В разгар торжества решительно вошел коренастый бородач с женой, которая постоянно задирала нос – посмотрела бы на себя в профиль.
– Я из Дома быта – вы драку не заказывали? – провозгласил бородач.
Анатолий подскочил к нему, взял за плечи, посмотрел в глаза и порывисто обнял. Она решила, что бородач специально прилетел на свадьбу на вертолете с острова Рудольфа. Тем более что с его конца стола то и дело доносилось: «пересек на байде», «все трое замерзли», «нашли шапку и кусок кормы», «обшарили все побережье». Как тут догадаться, что он вот уже пятнадцать лет тихо-мирно работает технологом в проектном институте и зачем-то звонит Анатолию по три раза в неделю и удивляется, что в два часа дня Анатолий на работе. Его, казалось, можно было узнать даже по телефонным звонкам – решительным, настойчивым и бесцеремонным. А пока он, пророкотав: «За столом я всегда вспоминаю песню «Я люблю тебя, жизнь» – это была его всегдашняя шутка, все его шутки были старые, много раз проверенные, – втиснулся за стол и с талантливейшим пьяницей – забубённой головушкой – принялся резать курицу. Оба блудливо ухмылялись, приговаривая: «Напрасно думают, что главный интерес в ножках, как раз выше и начинается самое главное.
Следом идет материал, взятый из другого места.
(* ===== verification/SecretStore.v ===== *)
(** * Agent secrets: the store's operations
    ([store_secret_use.rs], [store_secret_flow.rs], [store_secret_approval.rs],
    [store_secret_phone.rs], [store_secret_operator.rs], [store_agent_secrets.rs])

    A secret is released to an agent or a flow under a grant; a grant comes from a request
    the user's phone signed. Each operation of the source is one definition here: reading
    and releasing, pending requests, approval and deletion by the phone, deposits,
    operator writes and the secret home. A transaction body is a [Tx]; [secret_fenced] and
    [secret_conn] run it and turn a failure into [SeStoreError], as the source does. *)

From stdpp Require Import gmap sorting.
From S2P Require Import Prelude Text Crypto Json Record CredentialId Catalog Envelope AuditLog Database Store TxLogic Secrets Kem.

(** What a call reads from outside: the readings of the [clock] closure, the reading of
    [now_ms()] for the audit entry at each position of the log, the one for diagnostics,
    and the successive draws of [getrandom]. *)
Record SecretInputs := {
  sx_clock : nat -> Z;
  sx_now : nat -> Z;
  sx_event_now : Z;
  sx_rnd : nat -> option bytes;
}.

(** ** Federation helpers ([federation.rs]) *)

Definition MEMBER_ID_PREFIX : string := "fed-computer:".
Definition SELF_MEMBER_SETTING : string := "federation.self_member".
Definition is_lower_hex_of_len (value : string) (len : nat) : bool :=
  (String.length value =? len)%nat && str_forallb is_lower_hex_char value.
Definition is_lower_hex_16_bytes (value : string) : bool := is_lower_hex_of_len value 32.
Definition valid_member_id (value : string) : bool :=
  match strip_prefix MEMBER_ID_PREFIX value with Some fp => is_lower_hex_16_bytes fp | None => false end.

(** ** Statements on the tables *)

Definition sql_range {A} : Tx A := merr (Sql "Integer out of range").

(** [u64::to_sql]: a value above [i64::MAX] does not fit the column. *)
Definition to_sql_u64 (z : Z) : Tx Z := if z <=? i64_max then mret z else sql_range.

Definition has_incarnation (inc : string) (r : AgentSecretRow) : bool := bool_decide (as_incarnation r = inc).

(** [INSERT INTO agent_secrets]: the primary key, [UNIQUE(incarnation)] and the checks. *)
Definition agent_secret_row_ok (r : AgentSecretRow) : bool :=
  (String.length (as_incarnation r) =? 32)%nat &&
  (bool_decide (as_kind r = "agent_api_key") && is_some (as_host r) &&
   match as_location r with Some l => negb (str_is_empty l) | None => false end && negb (is_some (as_origin r)) ||
   bool_decide (as_kind r = "site_login") && is_some (as_origin r) && negb (is_some (as_host r)) &&
   negb (is_some (as_path_prefix r)) && negb (is_some (as_location r))).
А теперь пройдемся по грудям», – и помирают со смеху. У талантливого пьяницы, когда он смеялся, нижняя губа натягивалась и уходила в рот, а верхняя натягивалась и сползала к носу.
Покончив с курицей, бородач сердито вытребовал тост и провозгласил:
– Из медицины известно, что в жизни бывают не только солнечные дни, но и негативные эмоции. А негативные эмоции приводят к стрессу. Но воздействие стрессов компенсируется за счет положительных эмоций. Так выпьем же за то, чтобы стрессы вашей жизни всегда компенсировались положительными эмоциями. И помните, – он залукавился, – что Менделеев был семнадцатым ребенком у своего отца.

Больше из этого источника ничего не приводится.